━━ Data records ━━
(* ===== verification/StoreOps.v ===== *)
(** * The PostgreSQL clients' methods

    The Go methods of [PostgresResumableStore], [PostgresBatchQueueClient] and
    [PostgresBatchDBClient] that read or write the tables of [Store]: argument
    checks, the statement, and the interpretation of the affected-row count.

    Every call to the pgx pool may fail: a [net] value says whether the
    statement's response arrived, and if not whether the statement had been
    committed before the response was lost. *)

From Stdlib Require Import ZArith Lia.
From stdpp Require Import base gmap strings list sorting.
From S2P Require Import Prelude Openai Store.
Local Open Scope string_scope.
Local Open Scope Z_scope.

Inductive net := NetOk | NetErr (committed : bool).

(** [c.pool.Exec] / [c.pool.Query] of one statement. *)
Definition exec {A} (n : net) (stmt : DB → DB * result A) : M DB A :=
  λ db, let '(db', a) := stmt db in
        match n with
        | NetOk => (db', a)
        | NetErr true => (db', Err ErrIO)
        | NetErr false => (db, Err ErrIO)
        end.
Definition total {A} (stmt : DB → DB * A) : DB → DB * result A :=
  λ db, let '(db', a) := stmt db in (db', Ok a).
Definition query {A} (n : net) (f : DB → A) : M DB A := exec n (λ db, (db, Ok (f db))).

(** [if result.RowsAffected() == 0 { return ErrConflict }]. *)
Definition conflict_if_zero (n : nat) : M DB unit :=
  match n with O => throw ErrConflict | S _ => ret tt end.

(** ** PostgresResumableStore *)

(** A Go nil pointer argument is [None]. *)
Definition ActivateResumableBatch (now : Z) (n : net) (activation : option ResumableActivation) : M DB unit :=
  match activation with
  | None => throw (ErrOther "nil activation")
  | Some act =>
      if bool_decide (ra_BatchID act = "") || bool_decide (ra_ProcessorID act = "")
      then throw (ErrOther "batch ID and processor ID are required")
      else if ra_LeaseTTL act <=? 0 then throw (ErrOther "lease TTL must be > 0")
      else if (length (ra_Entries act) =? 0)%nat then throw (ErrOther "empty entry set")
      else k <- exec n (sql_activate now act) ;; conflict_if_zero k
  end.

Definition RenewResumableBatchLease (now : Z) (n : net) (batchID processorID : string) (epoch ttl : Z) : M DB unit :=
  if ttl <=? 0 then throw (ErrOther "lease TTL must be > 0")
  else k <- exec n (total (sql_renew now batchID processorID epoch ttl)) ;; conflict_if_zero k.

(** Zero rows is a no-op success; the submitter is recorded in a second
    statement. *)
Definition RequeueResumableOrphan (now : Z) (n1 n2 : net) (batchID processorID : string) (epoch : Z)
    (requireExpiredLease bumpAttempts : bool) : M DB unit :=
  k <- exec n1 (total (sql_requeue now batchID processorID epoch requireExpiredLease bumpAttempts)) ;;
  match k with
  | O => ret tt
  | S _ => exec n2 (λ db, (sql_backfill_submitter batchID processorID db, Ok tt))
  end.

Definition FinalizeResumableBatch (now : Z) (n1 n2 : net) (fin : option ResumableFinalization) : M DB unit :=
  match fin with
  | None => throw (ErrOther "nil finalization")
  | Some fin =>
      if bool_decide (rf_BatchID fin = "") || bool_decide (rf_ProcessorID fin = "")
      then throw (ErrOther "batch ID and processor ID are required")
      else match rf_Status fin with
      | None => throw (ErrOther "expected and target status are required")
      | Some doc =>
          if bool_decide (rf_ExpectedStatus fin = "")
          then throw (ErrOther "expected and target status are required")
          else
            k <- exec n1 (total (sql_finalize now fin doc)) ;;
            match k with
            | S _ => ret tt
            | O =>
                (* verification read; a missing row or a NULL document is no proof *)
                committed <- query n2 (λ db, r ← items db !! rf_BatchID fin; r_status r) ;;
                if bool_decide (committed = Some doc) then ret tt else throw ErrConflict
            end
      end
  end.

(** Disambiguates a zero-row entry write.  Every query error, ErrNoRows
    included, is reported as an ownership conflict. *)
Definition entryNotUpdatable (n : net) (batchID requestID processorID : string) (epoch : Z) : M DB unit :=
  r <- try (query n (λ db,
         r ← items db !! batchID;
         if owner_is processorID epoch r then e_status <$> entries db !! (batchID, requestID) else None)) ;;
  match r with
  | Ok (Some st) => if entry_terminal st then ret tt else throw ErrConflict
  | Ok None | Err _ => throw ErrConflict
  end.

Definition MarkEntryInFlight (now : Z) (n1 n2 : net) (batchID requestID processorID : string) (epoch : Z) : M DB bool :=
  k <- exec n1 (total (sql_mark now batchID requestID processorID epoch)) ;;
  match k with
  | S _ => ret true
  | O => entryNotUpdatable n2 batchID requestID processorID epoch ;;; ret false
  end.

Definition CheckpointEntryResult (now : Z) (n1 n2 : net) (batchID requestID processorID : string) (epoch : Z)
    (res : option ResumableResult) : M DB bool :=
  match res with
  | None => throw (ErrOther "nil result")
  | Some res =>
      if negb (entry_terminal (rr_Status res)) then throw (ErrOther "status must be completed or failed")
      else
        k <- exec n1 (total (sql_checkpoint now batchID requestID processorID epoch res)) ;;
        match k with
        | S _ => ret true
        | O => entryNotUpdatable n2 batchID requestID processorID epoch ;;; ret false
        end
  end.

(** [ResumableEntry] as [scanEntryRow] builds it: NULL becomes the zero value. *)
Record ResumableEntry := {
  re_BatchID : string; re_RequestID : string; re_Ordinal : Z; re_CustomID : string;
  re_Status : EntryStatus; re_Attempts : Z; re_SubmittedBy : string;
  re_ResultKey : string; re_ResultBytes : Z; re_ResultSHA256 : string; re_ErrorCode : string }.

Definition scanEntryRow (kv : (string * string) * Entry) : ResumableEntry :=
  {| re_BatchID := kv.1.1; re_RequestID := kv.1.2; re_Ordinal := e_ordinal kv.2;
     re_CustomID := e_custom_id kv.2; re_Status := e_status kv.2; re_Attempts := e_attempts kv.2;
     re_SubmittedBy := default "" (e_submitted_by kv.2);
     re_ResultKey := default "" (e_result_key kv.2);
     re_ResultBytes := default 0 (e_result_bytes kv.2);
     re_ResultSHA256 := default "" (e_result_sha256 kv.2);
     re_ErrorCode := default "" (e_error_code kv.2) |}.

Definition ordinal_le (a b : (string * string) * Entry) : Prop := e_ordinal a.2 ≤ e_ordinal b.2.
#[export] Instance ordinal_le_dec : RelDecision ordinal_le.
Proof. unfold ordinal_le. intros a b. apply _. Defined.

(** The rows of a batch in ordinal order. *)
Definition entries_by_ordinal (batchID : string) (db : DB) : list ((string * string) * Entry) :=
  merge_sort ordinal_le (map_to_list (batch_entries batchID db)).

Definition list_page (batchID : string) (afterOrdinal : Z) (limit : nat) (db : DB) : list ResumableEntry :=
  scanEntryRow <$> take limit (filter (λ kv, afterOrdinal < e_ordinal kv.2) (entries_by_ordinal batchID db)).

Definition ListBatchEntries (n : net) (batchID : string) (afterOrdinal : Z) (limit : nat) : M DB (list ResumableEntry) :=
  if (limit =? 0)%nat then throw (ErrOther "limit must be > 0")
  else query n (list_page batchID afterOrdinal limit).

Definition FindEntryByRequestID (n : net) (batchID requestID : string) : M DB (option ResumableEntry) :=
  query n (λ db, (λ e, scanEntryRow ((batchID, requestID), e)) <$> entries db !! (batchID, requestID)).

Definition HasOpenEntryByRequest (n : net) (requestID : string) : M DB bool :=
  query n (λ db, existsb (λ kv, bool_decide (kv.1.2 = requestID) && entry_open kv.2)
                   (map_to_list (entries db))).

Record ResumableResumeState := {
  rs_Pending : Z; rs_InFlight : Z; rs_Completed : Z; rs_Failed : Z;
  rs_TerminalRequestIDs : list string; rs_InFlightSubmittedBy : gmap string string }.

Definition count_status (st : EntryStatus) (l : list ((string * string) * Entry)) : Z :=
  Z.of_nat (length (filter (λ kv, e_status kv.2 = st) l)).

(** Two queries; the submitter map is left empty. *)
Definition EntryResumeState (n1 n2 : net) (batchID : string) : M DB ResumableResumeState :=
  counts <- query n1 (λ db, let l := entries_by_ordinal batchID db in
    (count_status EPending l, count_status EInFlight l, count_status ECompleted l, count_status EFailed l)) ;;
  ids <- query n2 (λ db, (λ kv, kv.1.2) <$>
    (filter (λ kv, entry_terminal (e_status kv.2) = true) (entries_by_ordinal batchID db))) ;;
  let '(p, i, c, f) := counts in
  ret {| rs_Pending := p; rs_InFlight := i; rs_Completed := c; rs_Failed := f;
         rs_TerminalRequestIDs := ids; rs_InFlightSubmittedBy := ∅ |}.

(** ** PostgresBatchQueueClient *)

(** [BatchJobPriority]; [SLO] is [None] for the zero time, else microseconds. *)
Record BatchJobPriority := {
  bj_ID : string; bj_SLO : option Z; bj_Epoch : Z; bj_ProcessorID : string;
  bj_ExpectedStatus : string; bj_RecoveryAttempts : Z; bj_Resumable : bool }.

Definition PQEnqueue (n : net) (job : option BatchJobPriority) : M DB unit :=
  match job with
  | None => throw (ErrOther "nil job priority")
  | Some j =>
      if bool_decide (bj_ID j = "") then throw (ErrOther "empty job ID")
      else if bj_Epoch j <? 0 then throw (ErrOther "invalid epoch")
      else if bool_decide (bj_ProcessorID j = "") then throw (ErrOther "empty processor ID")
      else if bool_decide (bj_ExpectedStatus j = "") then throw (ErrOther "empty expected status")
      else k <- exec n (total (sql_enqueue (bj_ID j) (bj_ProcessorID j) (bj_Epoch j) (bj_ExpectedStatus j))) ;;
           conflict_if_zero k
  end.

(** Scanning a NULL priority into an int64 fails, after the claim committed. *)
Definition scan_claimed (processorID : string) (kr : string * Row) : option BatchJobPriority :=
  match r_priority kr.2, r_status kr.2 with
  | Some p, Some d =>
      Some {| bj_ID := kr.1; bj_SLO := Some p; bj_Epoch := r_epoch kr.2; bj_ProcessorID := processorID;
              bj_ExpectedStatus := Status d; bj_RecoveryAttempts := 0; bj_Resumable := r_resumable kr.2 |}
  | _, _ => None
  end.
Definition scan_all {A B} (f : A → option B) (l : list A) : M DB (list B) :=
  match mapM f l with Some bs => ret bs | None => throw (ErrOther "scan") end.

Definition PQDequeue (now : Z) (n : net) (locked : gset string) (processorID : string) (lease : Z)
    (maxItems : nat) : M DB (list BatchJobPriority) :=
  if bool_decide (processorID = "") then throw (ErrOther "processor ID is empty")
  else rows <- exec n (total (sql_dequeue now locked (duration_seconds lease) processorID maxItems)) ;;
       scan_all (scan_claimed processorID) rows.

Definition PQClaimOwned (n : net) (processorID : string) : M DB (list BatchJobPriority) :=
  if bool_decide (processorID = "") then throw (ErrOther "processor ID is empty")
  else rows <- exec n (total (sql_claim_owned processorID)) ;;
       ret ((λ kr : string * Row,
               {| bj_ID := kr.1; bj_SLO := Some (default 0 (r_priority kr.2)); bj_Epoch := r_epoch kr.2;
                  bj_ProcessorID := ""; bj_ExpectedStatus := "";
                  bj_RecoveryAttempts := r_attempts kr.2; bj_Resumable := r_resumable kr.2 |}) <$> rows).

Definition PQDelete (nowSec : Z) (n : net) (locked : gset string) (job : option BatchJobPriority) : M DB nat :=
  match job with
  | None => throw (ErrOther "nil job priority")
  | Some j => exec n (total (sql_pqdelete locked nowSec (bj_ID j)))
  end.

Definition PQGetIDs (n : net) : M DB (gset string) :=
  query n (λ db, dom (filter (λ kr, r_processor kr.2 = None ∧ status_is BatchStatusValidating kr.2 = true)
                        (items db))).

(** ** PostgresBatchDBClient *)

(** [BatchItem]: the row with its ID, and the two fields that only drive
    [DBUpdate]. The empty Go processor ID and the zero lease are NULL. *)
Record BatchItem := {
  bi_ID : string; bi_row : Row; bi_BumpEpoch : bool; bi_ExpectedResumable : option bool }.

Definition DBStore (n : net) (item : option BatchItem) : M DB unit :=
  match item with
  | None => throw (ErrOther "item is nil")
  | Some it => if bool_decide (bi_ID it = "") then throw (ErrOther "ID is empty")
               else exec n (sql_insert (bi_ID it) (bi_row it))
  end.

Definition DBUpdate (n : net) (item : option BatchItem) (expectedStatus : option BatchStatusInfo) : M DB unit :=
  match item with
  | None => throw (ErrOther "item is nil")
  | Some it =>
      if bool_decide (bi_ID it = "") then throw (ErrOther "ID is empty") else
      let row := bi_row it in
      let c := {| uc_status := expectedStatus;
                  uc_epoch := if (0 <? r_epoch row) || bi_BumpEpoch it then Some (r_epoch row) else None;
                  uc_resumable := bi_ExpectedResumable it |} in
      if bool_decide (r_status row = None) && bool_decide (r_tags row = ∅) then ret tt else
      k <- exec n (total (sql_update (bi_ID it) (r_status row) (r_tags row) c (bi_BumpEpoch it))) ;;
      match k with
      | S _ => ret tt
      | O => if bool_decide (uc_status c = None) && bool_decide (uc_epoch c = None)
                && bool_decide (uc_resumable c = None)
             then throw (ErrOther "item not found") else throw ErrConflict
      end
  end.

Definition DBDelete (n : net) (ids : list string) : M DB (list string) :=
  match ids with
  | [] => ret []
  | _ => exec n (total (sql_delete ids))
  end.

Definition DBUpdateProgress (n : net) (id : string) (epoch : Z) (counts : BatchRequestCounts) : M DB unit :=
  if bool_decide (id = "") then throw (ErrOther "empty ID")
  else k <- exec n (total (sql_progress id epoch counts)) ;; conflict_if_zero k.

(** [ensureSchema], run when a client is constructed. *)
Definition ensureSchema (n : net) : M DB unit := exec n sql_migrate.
━━━
━━ Data records ━━
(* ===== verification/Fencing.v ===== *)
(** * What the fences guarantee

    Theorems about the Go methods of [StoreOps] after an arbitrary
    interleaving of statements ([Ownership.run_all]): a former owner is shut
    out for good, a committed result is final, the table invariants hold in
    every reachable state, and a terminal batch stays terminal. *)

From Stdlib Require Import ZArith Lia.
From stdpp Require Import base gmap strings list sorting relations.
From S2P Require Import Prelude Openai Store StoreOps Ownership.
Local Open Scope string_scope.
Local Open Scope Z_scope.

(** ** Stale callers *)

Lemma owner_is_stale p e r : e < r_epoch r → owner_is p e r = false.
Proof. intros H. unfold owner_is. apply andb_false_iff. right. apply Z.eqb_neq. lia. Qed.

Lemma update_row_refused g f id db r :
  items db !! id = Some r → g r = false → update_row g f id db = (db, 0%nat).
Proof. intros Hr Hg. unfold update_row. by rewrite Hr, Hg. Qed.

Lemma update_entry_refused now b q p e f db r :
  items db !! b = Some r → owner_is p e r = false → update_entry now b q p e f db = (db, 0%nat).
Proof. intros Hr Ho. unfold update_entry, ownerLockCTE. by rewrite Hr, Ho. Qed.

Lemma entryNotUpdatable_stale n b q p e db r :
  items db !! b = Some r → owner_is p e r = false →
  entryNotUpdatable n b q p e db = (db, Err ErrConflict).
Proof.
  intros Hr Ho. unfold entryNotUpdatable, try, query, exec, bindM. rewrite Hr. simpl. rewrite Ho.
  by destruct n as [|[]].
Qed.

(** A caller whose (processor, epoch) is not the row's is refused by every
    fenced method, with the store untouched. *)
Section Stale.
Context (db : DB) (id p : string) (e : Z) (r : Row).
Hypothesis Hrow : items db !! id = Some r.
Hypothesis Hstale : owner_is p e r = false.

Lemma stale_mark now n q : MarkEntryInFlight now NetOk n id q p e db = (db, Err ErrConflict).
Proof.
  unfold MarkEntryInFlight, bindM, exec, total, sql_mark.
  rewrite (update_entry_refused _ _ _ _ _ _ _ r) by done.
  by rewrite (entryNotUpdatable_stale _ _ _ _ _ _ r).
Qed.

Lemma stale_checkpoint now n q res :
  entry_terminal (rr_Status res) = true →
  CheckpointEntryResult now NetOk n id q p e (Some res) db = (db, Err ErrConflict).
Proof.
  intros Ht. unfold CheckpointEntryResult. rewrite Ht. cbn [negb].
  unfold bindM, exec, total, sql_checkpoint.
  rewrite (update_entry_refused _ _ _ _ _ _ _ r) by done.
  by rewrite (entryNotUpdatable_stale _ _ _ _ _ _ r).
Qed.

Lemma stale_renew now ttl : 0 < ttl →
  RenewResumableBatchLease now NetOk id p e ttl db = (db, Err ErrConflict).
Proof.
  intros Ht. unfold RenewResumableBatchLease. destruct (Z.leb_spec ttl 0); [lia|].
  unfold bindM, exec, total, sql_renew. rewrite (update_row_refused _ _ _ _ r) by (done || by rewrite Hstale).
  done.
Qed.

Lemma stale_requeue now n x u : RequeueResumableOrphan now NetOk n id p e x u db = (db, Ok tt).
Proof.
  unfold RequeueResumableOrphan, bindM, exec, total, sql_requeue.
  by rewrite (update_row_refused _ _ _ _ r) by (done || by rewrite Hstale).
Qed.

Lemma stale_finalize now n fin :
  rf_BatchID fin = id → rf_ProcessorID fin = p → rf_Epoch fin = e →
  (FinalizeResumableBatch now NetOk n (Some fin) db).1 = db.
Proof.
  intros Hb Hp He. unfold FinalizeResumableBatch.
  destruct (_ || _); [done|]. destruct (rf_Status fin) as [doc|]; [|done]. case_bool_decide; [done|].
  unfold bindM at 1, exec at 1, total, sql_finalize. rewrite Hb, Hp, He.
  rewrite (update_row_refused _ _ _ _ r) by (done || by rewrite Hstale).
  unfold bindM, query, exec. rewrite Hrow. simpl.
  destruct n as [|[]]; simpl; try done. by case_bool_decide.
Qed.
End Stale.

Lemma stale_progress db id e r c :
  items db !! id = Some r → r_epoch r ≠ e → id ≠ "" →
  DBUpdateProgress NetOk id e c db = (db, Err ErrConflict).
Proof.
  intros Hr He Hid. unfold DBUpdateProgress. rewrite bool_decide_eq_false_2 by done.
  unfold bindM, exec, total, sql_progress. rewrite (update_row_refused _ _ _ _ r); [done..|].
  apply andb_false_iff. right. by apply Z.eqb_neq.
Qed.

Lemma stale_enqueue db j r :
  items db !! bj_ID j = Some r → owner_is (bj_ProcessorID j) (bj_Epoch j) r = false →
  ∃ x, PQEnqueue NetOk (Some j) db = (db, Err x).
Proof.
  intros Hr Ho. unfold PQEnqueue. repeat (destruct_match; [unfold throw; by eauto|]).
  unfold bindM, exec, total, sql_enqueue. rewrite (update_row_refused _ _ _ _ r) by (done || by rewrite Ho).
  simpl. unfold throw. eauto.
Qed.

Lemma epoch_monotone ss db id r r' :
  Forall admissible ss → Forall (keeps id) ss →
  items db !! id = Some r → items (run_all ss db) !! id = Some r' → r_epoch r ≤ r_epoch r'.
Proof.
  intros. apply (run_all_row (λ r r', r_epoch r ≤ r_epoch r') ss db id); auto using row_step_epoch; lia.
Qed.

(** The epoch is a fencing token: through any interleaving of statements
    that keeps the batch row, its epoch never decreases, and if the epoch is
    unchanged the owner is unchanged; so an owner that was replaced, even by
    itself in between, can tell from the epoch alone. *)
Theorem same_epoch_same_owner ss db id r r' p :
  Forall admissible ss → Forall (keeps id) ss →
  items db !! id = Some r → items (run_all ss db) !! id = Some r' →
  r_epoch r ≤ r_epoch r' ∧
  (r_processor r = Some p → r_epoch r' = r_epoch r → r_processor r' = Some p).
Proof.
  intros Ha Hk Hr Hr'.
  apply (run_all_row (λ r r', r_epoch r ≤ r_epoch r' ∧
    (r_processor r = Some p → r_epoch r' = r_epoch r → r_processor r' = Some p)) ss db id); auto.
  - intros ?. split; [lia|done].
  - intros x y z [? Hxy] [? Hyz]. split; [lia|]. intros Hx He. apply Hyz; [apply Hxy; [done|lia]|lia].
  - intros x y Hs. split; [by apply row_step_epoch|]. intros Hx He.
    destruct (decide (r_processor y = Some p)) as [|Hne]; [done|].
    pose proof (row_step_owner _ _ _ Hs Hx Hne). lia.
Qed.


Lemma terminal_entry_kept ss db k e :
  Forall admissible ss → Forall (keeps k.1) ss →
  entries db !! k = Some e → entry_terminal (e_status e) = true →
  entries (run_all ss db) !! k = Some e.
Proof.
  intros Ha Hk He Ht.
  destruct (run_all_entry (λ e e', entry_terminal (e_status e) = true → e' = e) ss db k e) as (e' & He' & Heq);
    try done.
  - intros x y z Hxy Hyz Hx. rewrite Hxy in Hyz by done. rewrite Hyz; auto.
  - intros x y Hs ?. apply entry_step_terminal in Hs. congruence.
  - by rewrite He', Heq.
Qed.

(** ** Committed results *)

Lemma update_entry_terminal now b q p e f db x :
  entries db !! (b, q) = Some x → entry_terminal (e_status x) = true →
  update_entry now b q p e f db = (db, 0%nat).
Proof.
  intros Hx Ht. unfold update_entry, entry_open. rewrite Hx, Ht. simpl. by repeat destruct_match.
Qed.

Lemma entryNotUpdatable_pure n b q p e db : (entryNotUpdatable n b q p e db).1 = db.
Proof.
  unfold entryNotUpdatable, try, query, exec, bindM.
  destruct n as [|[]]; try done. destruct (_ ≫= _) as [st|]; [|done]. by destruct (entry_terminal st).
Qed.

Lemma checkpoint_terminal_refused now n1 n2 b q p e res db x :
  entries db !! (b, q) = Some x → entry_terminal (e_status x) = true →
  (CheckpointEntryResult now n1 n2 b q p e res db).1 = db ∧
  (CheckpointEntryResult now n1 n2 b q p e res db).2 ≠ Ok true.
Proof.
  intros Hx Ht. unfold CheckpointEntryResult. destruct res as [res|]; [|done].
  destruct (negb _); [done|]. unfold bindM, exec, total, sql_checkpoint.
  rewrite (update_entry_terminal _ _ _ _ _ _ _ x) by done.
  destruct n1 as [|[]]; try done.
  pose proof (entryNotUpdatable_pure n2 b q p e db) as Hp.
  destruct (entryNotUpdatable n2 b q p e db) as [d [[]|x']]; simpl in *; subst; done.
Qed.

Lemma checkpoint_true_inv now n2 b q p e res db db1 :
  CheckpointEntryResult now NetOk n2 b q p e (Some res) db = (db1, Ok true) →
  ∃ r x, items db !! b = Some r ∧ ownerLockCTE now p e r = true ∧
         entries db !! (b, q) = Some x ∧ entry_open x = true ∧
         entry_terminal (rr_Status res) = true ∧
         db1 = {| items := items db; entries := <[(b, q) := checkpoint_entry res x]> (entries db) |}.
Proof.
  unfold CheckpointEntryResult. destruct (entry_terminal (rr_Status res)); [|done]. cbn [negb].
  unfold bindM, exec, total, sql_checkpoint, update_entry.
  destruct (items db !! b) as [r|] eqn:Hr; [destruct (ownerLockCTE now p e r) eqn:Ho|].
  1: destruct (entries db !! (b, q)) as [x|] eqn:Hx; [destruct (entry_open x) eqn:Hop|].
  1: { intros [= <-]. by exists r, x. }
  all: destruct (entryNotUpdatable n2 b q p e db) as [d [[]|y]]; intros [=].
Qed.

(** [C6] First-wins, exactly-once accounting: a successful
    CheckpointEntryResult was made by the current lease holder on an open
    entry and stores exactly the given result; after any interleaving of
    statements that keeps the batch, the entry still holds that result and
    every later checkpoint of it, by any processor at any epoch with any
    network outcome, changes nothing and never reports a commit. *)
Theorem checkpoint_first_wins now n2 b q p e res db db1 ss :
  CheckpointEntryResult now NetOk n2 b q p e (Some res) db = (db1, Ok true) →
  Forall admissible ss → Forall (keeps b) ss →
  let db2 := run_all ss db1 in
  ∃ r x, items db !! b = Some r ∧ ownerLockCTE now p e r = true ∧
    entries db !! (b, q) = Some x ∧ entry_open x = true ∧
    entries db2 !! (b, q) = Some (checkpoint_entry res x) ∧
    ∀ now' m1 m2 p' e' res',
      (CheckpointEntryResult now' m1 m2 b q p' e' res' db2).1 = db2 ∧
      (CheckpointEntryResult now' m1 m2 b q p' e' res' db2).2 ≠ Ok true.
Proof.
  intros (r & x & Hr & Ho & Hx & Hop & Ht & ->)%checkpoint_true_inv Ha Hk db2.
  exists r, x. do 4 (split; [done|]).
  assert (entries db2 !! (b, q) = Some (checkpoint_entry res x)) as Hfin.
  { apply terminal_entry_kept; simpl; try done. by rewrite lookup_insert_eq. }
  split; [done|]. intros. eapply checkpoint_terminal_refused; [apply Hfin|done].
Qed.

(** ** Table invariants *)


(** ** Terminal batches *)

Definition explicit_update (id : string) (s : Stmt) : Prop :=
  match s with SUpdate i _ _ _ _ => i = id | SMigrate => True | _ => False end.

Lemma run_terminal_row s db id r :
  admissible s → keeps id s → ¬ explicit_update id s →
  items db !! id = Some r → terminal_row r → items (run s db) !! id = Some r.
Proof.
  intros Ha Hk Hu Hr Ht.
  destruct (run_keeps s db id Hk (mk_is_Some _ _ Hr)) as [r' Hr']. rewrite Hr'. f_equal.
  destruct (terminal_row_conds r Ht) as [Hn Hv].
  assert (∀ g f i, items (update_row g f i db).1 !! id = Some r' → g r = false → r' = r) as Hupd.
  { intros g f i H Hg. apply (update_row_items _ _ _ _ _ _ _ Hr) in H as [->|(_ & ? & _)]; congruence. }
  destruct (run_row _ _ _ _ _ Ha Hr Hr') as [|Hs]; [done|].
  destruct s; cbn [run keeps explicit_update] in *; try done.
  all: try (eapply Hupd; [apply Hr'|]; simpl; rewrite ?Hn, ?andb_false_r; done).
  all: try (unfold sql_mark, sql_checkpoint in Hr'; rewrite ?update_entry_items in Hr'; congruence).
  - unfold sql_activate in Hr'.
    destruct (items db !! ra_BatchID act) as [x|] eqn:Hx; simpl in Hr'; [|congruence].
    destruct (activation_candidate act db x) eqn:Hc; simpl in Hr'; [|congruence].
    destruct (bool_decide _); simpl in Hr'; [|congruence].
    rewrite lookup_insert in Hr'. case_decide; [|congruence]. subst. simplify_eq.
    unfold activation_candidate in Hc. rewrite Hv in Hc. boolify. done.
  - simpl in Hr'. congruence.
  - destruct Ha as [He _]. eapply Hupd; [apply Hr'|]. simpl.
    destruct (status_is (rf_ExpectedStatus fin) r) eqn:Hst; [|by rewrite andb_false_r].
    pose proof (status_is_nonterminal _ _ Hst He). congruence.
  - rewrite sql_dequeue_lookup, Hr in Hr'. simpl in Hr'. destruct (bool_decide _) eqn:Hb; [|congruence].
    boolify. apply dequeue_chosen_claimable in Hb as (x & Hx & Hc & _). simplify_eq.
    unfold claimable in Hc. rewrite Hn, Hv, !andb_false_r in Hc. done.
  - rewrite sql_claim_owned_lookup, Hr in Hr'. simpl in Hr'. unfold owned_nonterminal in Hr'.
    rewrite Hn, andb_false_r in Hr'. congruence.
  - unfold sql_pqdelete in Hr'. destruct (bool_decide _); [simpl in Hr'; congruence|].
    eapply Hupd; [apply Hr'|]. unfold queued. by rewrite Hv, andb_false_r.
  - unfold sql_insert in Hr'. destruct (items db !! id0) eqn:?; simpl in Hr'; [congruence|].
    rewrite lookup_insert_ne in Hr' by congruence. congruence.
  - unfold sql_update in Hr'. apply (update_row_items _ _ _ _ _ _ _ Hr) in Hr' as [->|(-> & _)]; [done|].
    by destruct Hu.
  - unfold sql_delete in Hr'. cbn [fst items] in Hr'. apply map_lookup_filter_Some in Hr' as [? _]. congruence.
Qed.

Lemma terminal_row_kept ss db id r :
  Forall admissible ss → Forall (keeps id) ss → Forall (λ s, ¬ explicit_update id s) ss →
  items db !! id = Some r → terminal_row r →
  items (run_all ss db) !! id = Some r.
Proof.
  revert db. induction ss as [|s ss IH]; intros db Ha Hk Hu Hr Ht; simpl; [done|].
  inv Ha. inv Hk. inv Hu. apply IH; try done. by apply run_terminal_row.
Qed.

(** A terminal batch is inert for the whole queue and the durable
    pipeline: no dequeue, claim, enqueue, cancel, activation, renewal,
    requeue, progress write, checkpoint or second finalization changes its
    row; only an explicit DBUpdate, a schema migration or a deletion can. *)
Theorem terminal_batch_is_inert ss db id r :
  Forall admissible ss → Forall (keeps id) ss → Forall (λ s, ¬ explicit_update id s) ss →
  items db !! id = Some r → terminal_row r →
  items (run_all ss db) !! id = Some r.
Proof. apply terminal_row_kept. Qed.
━━━
## Exercise details
With the first line being the one containing "From S2P Require Import Prelude Openai Store StoreOps" and the last line the one containing "Lemma update_row_refused g", transcribe exactly the lines above that fall in that range.

## Finished task
From S2P Require Import Prelude Openai Store StoreOps Ownership.
Local Open Scope string_scope.
Local Open Scope Z_scope.

(** ** Stale callers *)

Lemma owner_is_stale p e r : e < r_epoch r → owner_is p e r = false.
Proof. intros H. unfold owner_is. apply andb_false_iff. right. apply Z.eqb_neq. lia. Qed.

Lemma update_row_refused g f id db r :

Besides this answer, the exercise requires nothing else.